I spent a lot of time today thinking about 'the end.'
Tonight is the end of the wait for Kate.
Today was the end of my life as a mother of one, the end of my abilities to dote 100% of my attention on Meg. The end of the special bond I have with my one-and-only. I was sad thinking about this particular 'end.'
I went to get a pedicure while Meg napped, and I thought, "This is the end of this luxury for a little while . . ."
I'm sitting here writing this blog -- spending my usual obnoxious amount of evening time on the computer -- and I realize this will be ending tonight. Friday night, when we come home, everything will be different.
Aside from my dramatic end-of-line thoughts, we also did a lot of fun stuff just for Meg today . . . swimming, a trip out for ice cream, unlimited playdoh fun, chicken nuggets & fries for dinner (which I refered to as 'the last supper' for Mommy and Meg), and then I stayed with Meg in her bed tonight until she fell all the way to sleep. I tried to soak up every minute of (what feels like) my last day with her.
It was as I was laying there with Meg tonight that I really tried to turn my thoughts around . . . and I started to think of this as more of a beginning.
Sure, tomorrow everything is going to change, and days like today simply won't exist any more. There is an end there. But, there is also a huge beginning . . . the beginning of sharing my life with two daughters, two lives that we have created for our family.
Tomorrow is the beginning of a lot of new challenges and a lot of new excitement. It's the beginning of the rest of our lives.
Still, I'm conflicted.
Nobody prepared me for this . . . how I'm feeling today. None of my friends have told me how hard it is to welcome the second and not mourn the loss of 'just one' a little bit. How much you love the first, that you hate the idea of feeling like you are taking something away from them by adding one more to the family.
Dr Graham did tell me that I should never feel like Meg is missing out . . . that I'm giving her a sibling, which is something she'll treasure for her entire life. Tomorrow is the beginning of that, and there is no sorrow there. At least . . . there isn't supposed to be. But I just can't help feeling sad about it all a tiny bit.
I'm trying to be positive and think about what we are moving forward to enjoy . . . but today was a kind of end that makes me a bit sad.
Looking forward . . . tomorrow is a BIG day. I'm getting so nervous about it all. I hope we've made the right decision (to go in and have mywater broken, I mean -- not the decision to have another kid!). I hope it all goes how Dr Graham has promised, that there are no complications. I guess all of those worries will end in about 12 hours time.

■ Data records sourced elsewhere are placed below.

Lemma append_missing_games_spec entries rewritten changed :
  append_missing_games entries rewritten changed =
  added ← mapM steam_game entries;
  Some (rewritten ++ added, changed || bool_decide (added ≠ [])).
Proof.
  revert rewritten changed. induction entries as [|e entries IH]; intros rewritten changed; simpl.
  { by rewrite app_nil_r, orb_false_r. }
  destruct (steam_game e) as [g|]; simpl; [|done]. rewrite IH.
  destruct (mapM steam_game entries) as [added|]; simpl; [|done].
  by rewrite <-app_assoc, orb_true_r.
Qed.

Lemma overlay_games_spec games append_missing :
  overlay_games requires games (Known backend) append_missing =
  '(outs, added) ← overlaid games append_missing;
  if bool_decide (outs = Some <$> games) && bool_decide (added = []) then None
  else Some (omap id outs ++ added).
Proof.
  unfold overlay_games, overlaid. rewrite overlay_loop_spec.
  destruct (mapM overlay_entry games) as [outs|]; simpl; [|done].
  rewrite (right_id_L ∅ (∪)). fold (missing games). destruct append_missing; simpl.
  - rewrite append_missing_games_spec. destruct (mapM steam_game (missing games)) as [added|]; simpl; [|done].
    rewrite !bool_decide_not. by destruct (bool_decide (outs = _)), (bool_decide (added = [])).
  - rewrite bool_decide_not, app_nil_r. by destruct (bool_decide (outs = _)).
Qed.

(** The backend map is keyed by its entries' own ids, and Steam can express them. *)
Context (Hkeys : ∀ app_id e, backend !! app_id = Some e → cp_app_id e = app_id ∧ 0 < app_id ≤ i32_max).

Lemma backend_filter app_id e :
  filter (λ kv, requires kv.1) backend !! app_id = Some e ↔
  backend !! app_id = Some e ∧ requires app_id = true.
Proof. rewrite map_lookup_filter_Some. simpl. by rewrite Is_true_true. Qed.

Lemma backend_game app_id e :
  filter (λ kv, requires kv.1) backend !! app_id = Some e →
  ∃ g, steam_game e = Some g ∧ decided g = Some app_id.
Proof.
  rewrite backend_filter. intros [He Hr]. destruct (Hkeys _ _ He) as [Hid Hpos].
  unfold steam_game. rewrite Hid, (proj2 (Z.leb_le _ _)) by lia. eexists. split; [done|].
  unfold decided, game_app_id. simpl. rewrite (proj2 (Z.ltb_lt _ _)) by lia. simpl. by rewrite Hr.
Qed.

Lemma overlay_entry_total game : is_Some (overlay_entry game).
Proof.
  unfold overlay_entry. destruct (decided game) as [app_id|]; [|eauto].
  destruct (filter _ backend !! app_id) as [e|] eqn:He; [|eauto].
  apply backend_game in He as (g & -> & _). eauto.
Qed.

Lemma overlay_entry_inv game g :
  overlay_entry game = Some (Some g) →
  decided g = decided game ∧
  (decided game = None → g = game) ∧
  (∀ app_id, decided game = Some app_id →
     ∃ e, filter (λ kv, requires kv.1) backend !! app_id = Some e ∧ steam_game e = Some g).
Proof.
  unfold overlay_entry. destruct (decided game) as [app_id|] eqn:Hd; [|naive_solver].
  destruct (filter _ backend !! app_id) as [e|] eqn:He; [|done].
  pose proof (backend_game _ _ He) as (g' & Hg' & Hdec). rewrite Hg'. intros [= <-].
  split; [done|]. split; [done|]. intros app' [= <-]. eauto.
Qed.

Lemma missing_elem games e :
  e ∈ missing games ↔
  ∃ app_id, filter (λ kv, requires kv.1) backend !! app_id = Some e ∧ app_id ∉ served games.
Proof.
  unfold missing. rewrite elem_of_btree_values.
  split; intros [app_id H]; exists app_id; by apply map_lookup_filter_Some in H || by apply map_lookup_filter_Some.
Qed.

Lemma elem_of_served games app_id :
  app_id ∈ served games ↔
  ∃ game, game ∈ games ∧ decided game = Some app_id ∧
    is_Some (filter (λ kv, requires kv.1) backend !! app_id).
Proof.
  unfold served. rewrite elem_of_union_list. split.
  - intros (X & (game & -> & Hg)%list_elem_of_fmap & HX). exists game. split; [done|].
    unfold served_by in HX. destruct (decided game) as [a|]; [|set_solver].
    destruct (filter _ backend !! a) eqn:?; [|set_solver].
    apply elem_of_singleton in HX as ->. eauto.
  - intros (game & Hg & Hd & [e He]). exists (served_by game). split.
    + apply list_elem_of_fmap. eauto.
    + unfold served_by. rewrite Hd, He. by apply elem_of_singleton.
Qed.

Lemma overlaid_total games append_missing : is_Some (overlaid games append_missing).
Proof.
  unfold overlaid.
  destruct (mapM_is_Some_2 overlay_entry games) as [outs ->].
  { apply Forall_forall. intros. apply overlay_entry_total. }
  cbn [mbind option_bind]. destruct append_missing; [|eauto].
  destruct (mapM_is_Some_2 steam_game (missing games)) as [added ->]; [|eauto].
  apply Forall_forall. intros e (app_id & He & _)%missing_elem.
  apply backend_game in He as (g & Hg & _). exists g. exact Hg.
Qed.

(** The outcome of the loop and of the appended games. *)
Lemma overlaid_inv games append_missing outs added :
  overlaid games append_missing = Some (outs, added) →
  Forall2 (λ game out, overlay_entry game = Some out) games outs ∧
  (if append_missing then Forall2 (λ e g, steam_game e = Some g) (missing games) added
   else added = []).
Proof.
  unfold overlaid. intros (outs' & Ho & (added' & Ha & [= <- <-])%bind_Some)%bind_Some.
  apply mapM_Some in Ho. split; [done|]. destruct append_missing; [by apply mapM_Some|congruence].
Qed.

Lemma overlaid_decided games append_missing outs added g app_id :
  overlaid games append_missing = Some (outs, added) →
  g ∈ omap id outs ++ added → decided g = Some app_id →
  ∃ e, filter (λ kv, requires kv.1) backend !! app_id = Some e ∧ steam_game e = Some g.
Proof.
  intros [Hout Hadd]%overlaid_inv Hg Hd. apply elem_of_app in Hg as [Hg|Hg].
  - apply list_elem_of_omap in Hg as (out & Hin & Hid). unfold id in Hid. subst out.
    apply list_elem_of_lookup in Hin as [i Hi].
    destruct (Forall2_lookup_r _ _ _ _ _ Hout Hi) as (game & _ & He).
    apply overlay_entry_inv in He as (Hdec & _ & Hsome). apply Hsome. congruence.
  - destruct append_missing; [|subst added; by apply elem_of_nil in Hg].
    apply list_elem_of_lookup in Hg as [i Hi].
    destruct (Forall2_lookup_r _ _ _ _ _ Hadd Hi) as (e & Hlook & He).
    apply list_elem_of_lookup_2, missing_elem in Hlook as (a & Ha & _).
    pose proof (backend_game _ _ Ha) as (g' & Hg' & Hdec). assert (g' = g) as -> by congruence.
    assert (a = app_id) as -> by congruence. eauto.
Qed.

Lemma overlaid_undecided games append_missing outs added :
  overlaid games append_missing = Some (outs, added) →
  filter (λ g, decided g = None) (omap id outs ++ added) =
  filter (λ g, decided g = None) games.
Proof.
  intros [Hout Hadd]%overlaid_inv. rewrite filter_app.
  assert (Hnil : filter (λ g, decided g = None) added = []).
  { apply elem_of_nil_inv. intros g [Hn Hg]%list_elem_of_filter.
    destruct append_missing; [|subst added; by apply elem_of_nil in Hg].
    apply list_elem_of_lookup in Hg as [i Hi].
    destruct (Forall2_lookup_r _ _ _ _ _ Hadd Hi) as (e & Hlook & He).
    apply list_elem_of_lookup_2, missing_elem in Hlook as (a & Ha & _).
    apply backend_game in Ha as (g' & Hg' & Hd). congruence. }
  rewrite Hnil, app_nil_r. clear Hadd Hnil.
  induction Hout as [|game out games outs Ho _ IH]; [done|].
  rewrite (filter_cons _ game). destruct out as [g|];
    [change (omap id (Some g :: outs)) with (g :: omap id outs)
    |change (omap id (None :: outs)) with (omap id outs)].
  - apply overlay_entry_inv in Ho as (Hdec & Hn & _). rewrite filter_cons, IH.
    rewrite Hdec. destruct (decide (decided game = None)) as [He|]; [|done]. by rewrite Hn.
  - rewrite IH. destruct (decide (decided game = None)) as [He|]; [|done].
    unfold overlay_entry in Ho. by rewrite He in Ho.
Qed.

Lemma omap_id_some (games : list PlayerLastPlayedGame) : omap id (Some <$> games) = games.
Proof. induction games as [|g games IH]; csimpl; [done|]. by rewrite IH. Qed.

Lemma omap_all_some (outs : list (option PlayerLastPlayedGame)) :
  Forall is_Some outs → outs = Some <$> omap id outs.
Proof. induction 1 as [|? outs [g ->] _ IH]; [done|]. csimpl. by rewrite <-IH. Qed.

(** Only an unchanged list is reported as unchanged. *)
Lemma overlaid_same games append_missing outs added :
  overlaid games append_missing = Some (outs, added) →
  omap id outs ++ added = games → outs = Some <$> games ∧ added = [].
Proof.
  intros H Heq. pose proof (overlaid_inv _ _ _ _ H) as [Hout _].
  assert (Hall : Forall is_Some outs).
  { apply Forall_lookup. intros i out Hi.
    destruct (Forall2_lookup_r _ _ _ _ _ Hout Hi) as (game & Hgame & Ho).
    destruct out as [g|]; [eauto|]. exfalso. unfold overlay_entry in Ho.
    destruct (decided game) as [app_id|] eqn:Hd; [|done].
    destruct (overlaid_decided _ _ _ _ game app_id H) as (e & He & _); [|done|].
    - rewrite Heq. by eapply list_elem_of_lookup_2.
    - rewrite He in Ho. by destruct (steam_game e). }
  apply Forall2_length in Hout. pose proof (omap_all_some outs Hall) as Ho.
  pose proof (f_equal length Ho) as Hlen. rewrite length_fmap in Hlen.
  assert (Hadd : added = []).
  { apply (f_equal length) in Heq. rewrite length_app in Heq. apply nil_length_inv. lia. }
  subst added. rewrite app_nil_r in Heq. split; [|done]. by rewrite Ho, Heq.
Qed.

Lemma overlaid_appends games outs added app_id e :
  overlaid games true = Some (outs, added) →
  filter (λ kv, requires kv.1) backend !! app_id = Some e →
  ∃ g, g ∈ omap id outs ++ added ∧ steam_game e = Some g.
Proof.
  intros [Hout Hadd]%overlaid_inv He.
  pose proof (backend_game _ _ He) as (g & Hg & Hd). exists g. split; [|done].
  apply elem_of_app. destruct (decide (app_id ∈ served games)) as [Hs|Hs].
  - left. apply elem_of_served in Hs as (game & Hgame & Hdec & _).
    apply list_elem_of_lookup in Hgame as [i Hi].
    destruct (Forall2_lookup_l _ _ _ _ _ Hout Hi) as (out & Hlook & Ho).
    unfold overlay_entry in Ho. rewrite Hdec, He, Hg in Ho. injection Ho as <-.
    apply list_elem_of_omap. exists (Some g). split; [by eapply list_elem_of_lookup_2|done].
  - right. assert (Hm : e ∈ missing games) by (apply missing_elem; eauto).
    apply list_elem_of_lookup in Hm as [i Hi].
    destruct (Forall2_lookup_l _ _ _ _ _ Hadd Hi) as (g' & Hlook & Hg').
    assert (g' = g) as -> by congruence. by eapply list_elem_of_lookup_2.
Qed.
End overlay.

(** [overlay_serves_backend]: once the backend has spoken, what Steam ends up with, the
    rewritten list or its own when nothing is rewritten, keeps the entries of all other
    apps in order and, for the apps whose playtime the backend decides, holds exactly
    the backend's values; a response also holds one for every such app the backend
    knows. The message is rewritten exactly when that changes it. *)
Theorem overlay_serves_backend requires backend games append_missing
    (Hkeys : ∀ app_id e, backend !! app_id = Some e →
       cp_app_id e = app_id ∧ 0 < app_id ≤ i32_max) :
  let answer := overlay_games requires games (Known backend) append_missing in
  let result := default games answer in
  filter (λ g, decided requires g = None) result =
    filter (λ g, decided requires g = None) games ∧
  (∀ g app_id, g ∈ result → decided requires g = Some app_id →
     ∃ e, backend !! app_id = Some e ∧ steam_game e = Some g) ∧
  (append_missing = true → ∀ app_id e, backend !! app_id = Some e → requires app_id = true →
     ∃ g, g ∈ result ∧ steam_game e = Some g) ∧
  answer ≠ Some games.
Proof.
  intros answer result.
  destruct (overlaid_total requires backend Hkeys games append_missing) as [[outs added] Ho].
  assert (Hanswer : answer = if bool_decide (outs = Some <$> games) && bool_decide (added = [])
                             then None else Some (omap id outs ++ added)).
  { unfold answer. rewrite overlay_games_spec, Ho. done. }
  assert (Hresult : result = omap id outs ++ added).
  { unfold result. rewrite Hanswer.
    destruct (bool_decide_reflect (outs = Some <$> games)) as [->|]; [|done].
    destruct (bool_decide_reflect (added = [])) as [->|]; [|done]. simpl.
    by rewrite app_nil_r, omap_id_some. }
  rewrite Hresult. split_and!.
  - by eapply overlaid_undecided.
  - intros g app_id Hg Hd. destruct (overlaid_decided _ _ Hkeys _ _ _ _ _ _ Ho Hg Hd) as (e & He & Hs).
    apply backend_filter in He as [He _]. eauto.
  - intros -> app_id e He Hr. eapply overlaid_appends; [done|done|]. by apply backend_filter.
  - rewrite Hanswer. intros Heq. case_match eqn:Hc; [done|].
    injection Heq as Heq. apply (overlaid_same _ _ Hkeys _ _ _ _ Ho) in Heq as [-> ->].
    by rewrite !bool_decide_true in Hc.
Qed.

(** ** The cache *)

Definition Snapshot : Type := Z * list PlaytimeEntry.

(** The snapshots of one runtime key, in the order the stream delivers them. *)
Definition deliver (hash_values : gmap Z CachedPlaytime → list CachedPlaytime) (key : RuntimeKey)
    (cache : PlaytimeCache) (snapshots : list Snapshot) : PlaytimeCache :=
  foldl (λ cache s, (store_backend_playtime hash_values cache key s.1 s.2).2) cache snapshots.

Here is to the end of our family as we know it and the beginning of a brand new life.
Wish me luck, think of our family, and I'll be sure to let you know when Kate has arrived.

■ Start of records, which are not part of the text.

(** The frame around a payload: its length fits the limit and is read back. *)
Lemma frame_length m :
  message_ok m →
  let len := as_u32 (Z.of_nat (length (encode_payload m))) in
  len = Z.of_nat (length (encode_payload m)) ∧ 0 < len < 2 ^ 32 ∧
  (len =? 0) || (MAX_MSG_SIZE <? len) = false.
Proof.
  intros Hm. pose proof (length_encode_payload m Hm). unfold as_u32, MAX_MSG_SIZE.
  rewrite Z.mod_small by lia. split; [done|]. split; [lia|].
  apply orb_false_intro; [apply Z.eqb_neq|apply Z.ltb_ge]; lia.
Qed.

Lemma read_exact_app n (a b : list Z) : length a = n → read_exact n (a ++ b) = (Ok a, b).
Proof.
  intros <-. unfold read_exact, slice_read. rewrite length_app.
  rewrite (proj2 (Nat.ltb_ge _ _)) by lia. by rewrite take_app_length, drop_app_length.
Qed.

Lemma read_encode m rest :
  message_ok m → read_message (encode m ++ rest) = (Ok (clipped m), rest).
Proof.
  intros Hm. unfold read_message, encode. destruct (frame_length m Hm) as (-> & Hl & Htest).
  rewrite <-app_assoc, read_exact_app by apply length_le_bytes.
  rewrite le_value_le_bytes, Z.mod_small by (simpl; lia). rewrite Htest, Nat2Z.id.
  by rewrite read_exact_app, decode_encode_payload.
Qed.

(** Sending and receiving several messages in a row. *)
Fixpoint write_messages (buffer : list Z) (ms : list Message) : result ErrorKind () * list Z :=
  match ms with
  | [] => (Ok (), buffer)
  | m :: ms =>
      match write_message buffer m with
      | (Ok _, buffer) => write_messages buffer ms
      | failure => failure
      end
  end.

Fixpoint read_messages (n : nat) (bytes : list Z) : DR (list Message) * list Z :=
  match n with
  | O => (Ok [], bytes)
  | S n =>
      match read_message bytes with
      | (Err e, bytes) => (Err e, bytes)
      | (Ok m, bytes) =>
          let '(ms, bytes) := read_messages n bytes in (cons m <$> ms, bytes)
      end
  end.

Lemma write_messages_concat buffer ms :
  write_messages buffer ms = (Ok (), buffer ++ (ms ≫= encode)).
Proof.
  revert buffer. induction ms as [|m ms IH]; intros buffer; [by rewrite app_nil_r|].
  cbn [write_messages]. unfold write_message. cbn [write_all flush vec_write].
  by rewrite IH, bind_cons, app_assoc.
Qed.

Lemma read_messages_concat ms rest :
  Forall message_ok ms →
  read_messages (length ms) ((ms ≫= encode) ++ rest) = (Ok (clipped <$> ms), rest).
Proof.
  induction 1 as [|m ms Hm _ IH]; [done|].
  cbn [length read_messages]. by rewrite bind_cons, <-app_assoc, read_encode, IH.
Qed.

(** [bridge_stream_roundtrip]: messages written one after another on a connection are
    read back one by one in the same order, nothing of what follows is consumed, and
    they are the messages sent unless a name is longer than 260 bytes, in which case
    the name arrives cut there. *)
Theorem bridge_stream_roundtrip ms rest (Hms : Forall message_ok ms) :
  ∃ wire,
    write_messages [] ms = (Ok (), wire) ∧
    read_messages (length ms) (wire ++ rest) = (Ok (clipped <$> ms), rest) ∧
    (Forall short_names ms → clipped <$> ms = ms).
Proof.
  exists (ms ≫= encode). rewrite write_messages_concat, read_messages_concat by done.
  split_and!; [done|done|]. intros Hs. rewrite <-(list_fmap_id ms) at 2.
  apply list_fmap_ext. intros i m Hi.
  rewrite Forall_lookup in Hms, Hs. apply clipped_short; eauto.
Qed.

(** ** The two decoders *)

Lemma decode_name_no_io data k : decode_name data ≠ Err (Io k).
Proof. unfold decode_name. by repeat case_goal. Qed.

Lemma decode_payload_no_io buf k : decode_payload buf ≠ Err (Io k).
Proof.
  destruct buf as [|ty data]; [done|]. cbn [decode_payload].
  pose proof (decode_name_no_io data k). repeat case_match; simplify_eq/=; try done.
  all: destruct (decode_name data) as [[]|]; simpl; congruence.
Qed.

(** [bridge_decoders_agree]: reading from a byte slice and decoding a buffer give the
    same message and the same refusals; only a missing byte is an end of file for the
    one and a short buffer for the other. *)
Theorem bridge_decoders_agree bytes :
  decode_message_bytes bytes =
  match (read_message bytes).1 with
  | Err (Io _) => Err TooShort
  | answer => answer
  end.
Proof.
  unfold decode_message_bytes, read_message, read_exact, slice_read.
  destruct (length bytes <? 4)%nat eqn:H4; [done|]. cbn [fst].
  change (le_value (take 4 bytes)) with (le_at 0 4 bytes).
  destruct ((le_at 0 4 bytes =? 0) || (MAX_MSG_SIZE <? le_at 0 4 bytes)); [done|].
  rewrite length_drop. apply Nat.ltb_ge in H4.
  destruct (Nat.ltb_spec (length bytes) (4 + Z.to_nat (le_at 0 4 bytes)));
    destruct (Nat.ltb_spec (length bytes - 4) (Z.to_nat (le_at 0 4 bytes))); try lia; [done|].
  cbn [fst]. by destruct (decode_payload _) as [|[]] eqn:E; try done; exfalso;
    eapply decode_payload_no_io.
Qed.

(And this will mark THE END of the 'When will Kate be here?' blogs, for sure.)
3 comments:
Thanks to the owner of this blog. Ive enjoyed reading this topic.
I also have 2 little girls and I never felt like I was leaving my one and only when the second baby was born. Having another baby was the best thing we ever did because it gave my first born a sibling. My daughters are the best of friends and I can't imagine life any other way. Good luck to you tomorrow!
Sending all of the good wishes as your family grows by two feet! We can't wait to hear of Kate's safe arrival and welcome her to the family.
We are so happy for you, Jim & Meg! Congratulations!!